To that end, the company introduced new functionality within its EPM applications, including tighter integration with the Business Objects BI platform and SAP’s NetWeaver technology. The new applications, including SAP Spend Analytics 2.0, SAP Strategy Management 7.0, BusinessObjects Profitability and Cost Management 7.0, BusinessObjects Financial Consolidation, and SAP Business Planning and Consolidation, have been designed to move beyond the finance department to optimize business performance across an entire network, the company said.
More important, according to the company, the SAP and Business Objects integration is unifying ERP, EPM, BI, and governance, risk and compliance (GRC) technologies, four areas that have been distinct disciplines until now.
Prior to the SAP acquisition, Business Objects had BI capabilities and had invested in EPM for strategy management planning and spend analysis, but it did not have GRC applications, which cover risk management, access and process control, global trade services, and environmental health and safety.

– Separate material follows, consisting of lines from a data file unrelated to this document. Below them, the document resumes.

Lemma healEntry_three_way_witness :
  (healEntry rec_rec "/sync/docs/a.txt" "docs/a.txt" rec_entry rec_world).1 = true ∧
  ∃ e, writeback_queue (wd_db (healEntry rec_rec "/sync/docs/a.txt" "docs/a.txt" rec_entry rec_world).2)
       = [e].
Proof.
  pose proof (healEntry_three_way rec_rec rec_row "/sync/docs/a.txt" rec_entry (1, 7) rec_world
    (sha256_hex [x41]) ltac:(vm_compute; reflexivity) eq_refl eq_refl rec_wf (conj eq_refl eq_refl)
    eq_refl eq_refl eq_refl) as H.
  change (c_remote_path rec_row) with "docs/a.txt" in H.
  destruct (healEntry _ _ _ _ _) as [healed w'] eqn:E. destruct H as (_ & _ & _ & H).
  destruct (ValidateFile _ _) as [[] reason] eqn:V.
  - destruct H as [_ H].
    + vm_compute. discriminate.
    + vm_compute. discriminate.
    + split; [vm_compute; discriminate|]. split; [discriminate|reflexivity].
    + destruct H as [-> [(e & _ & _ & _ & H) _]].
      * intros (e & He & _). by apply not_elem_of_nil in He.
      * split; [reflexivity|]. exists e. exact H.
  - exfalso. assert ((ValidateFile (c_display_name rec_row) (1, 7).1).1 = true) as Hv
      by (vm_compute; reflexivity). rewrite V in Hv. discriminate Hv.
Defined.

Lemma healEntry_queue_witness :
  queue_outcome rec_row rec_world
    (healEntry rec_rec "/sync/docs/a.txt" "docs/a.txt" rec_entry rec_world).
Proof.
  apply (healEntry_queue rec_rec rec_row "/sync/docs/a.txt" rec_entry (1, 7) rec_world).
  - vm_compute. reflexivity.
  - reflexivity.
  - reflexivity.
  - exact rec_wf.
  - split; reflexivity.
  - reflexivity.
Defined.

The integration of GRC was part of BusinessObjects’ vision prior to the SAP acquisition, “as we started to look at GRC for an end-to-end solution that would allow a customer to connect strategy and execution,” said Franz Aman, vice president of Business Objects’ Business Intelligence Platform product marketing. “After the SAP [deal], we put our assets together and made decisions quickly around our strategy for the [larger product] portfolio,” he told Managing Automation.
A major part of SAP’s BI push going forward is to simplify the user interface so that a business user can tap into the data sources without help from the IT department. The company is also focusing on the ability to tap into unstructured data. BI, for the most part, has been about numbers, said Marge Breya, the executive vice president and general manager of Business Objects’ Business Intelligence Platform Group. Unstructured data, including e-mail, Word documents, and Web content, provides another way for companies to analyze data inside and outside of the organization, she said during a presentation.
In July 2007, Business Objects acquired text analytics provider Inxight Software, to gain that ability. And following SAP’s recent tuck-in acquisition of Analytics Inc., the company will be moving more into risk adjustment applications that pinpoint potential cost-saving opportunities or rationalize suppliers with corporate strategy and track compliance with vendor contracts, for example.
The Analytics Inc., technology is showing up for first time in the SAP Spend Analytics application.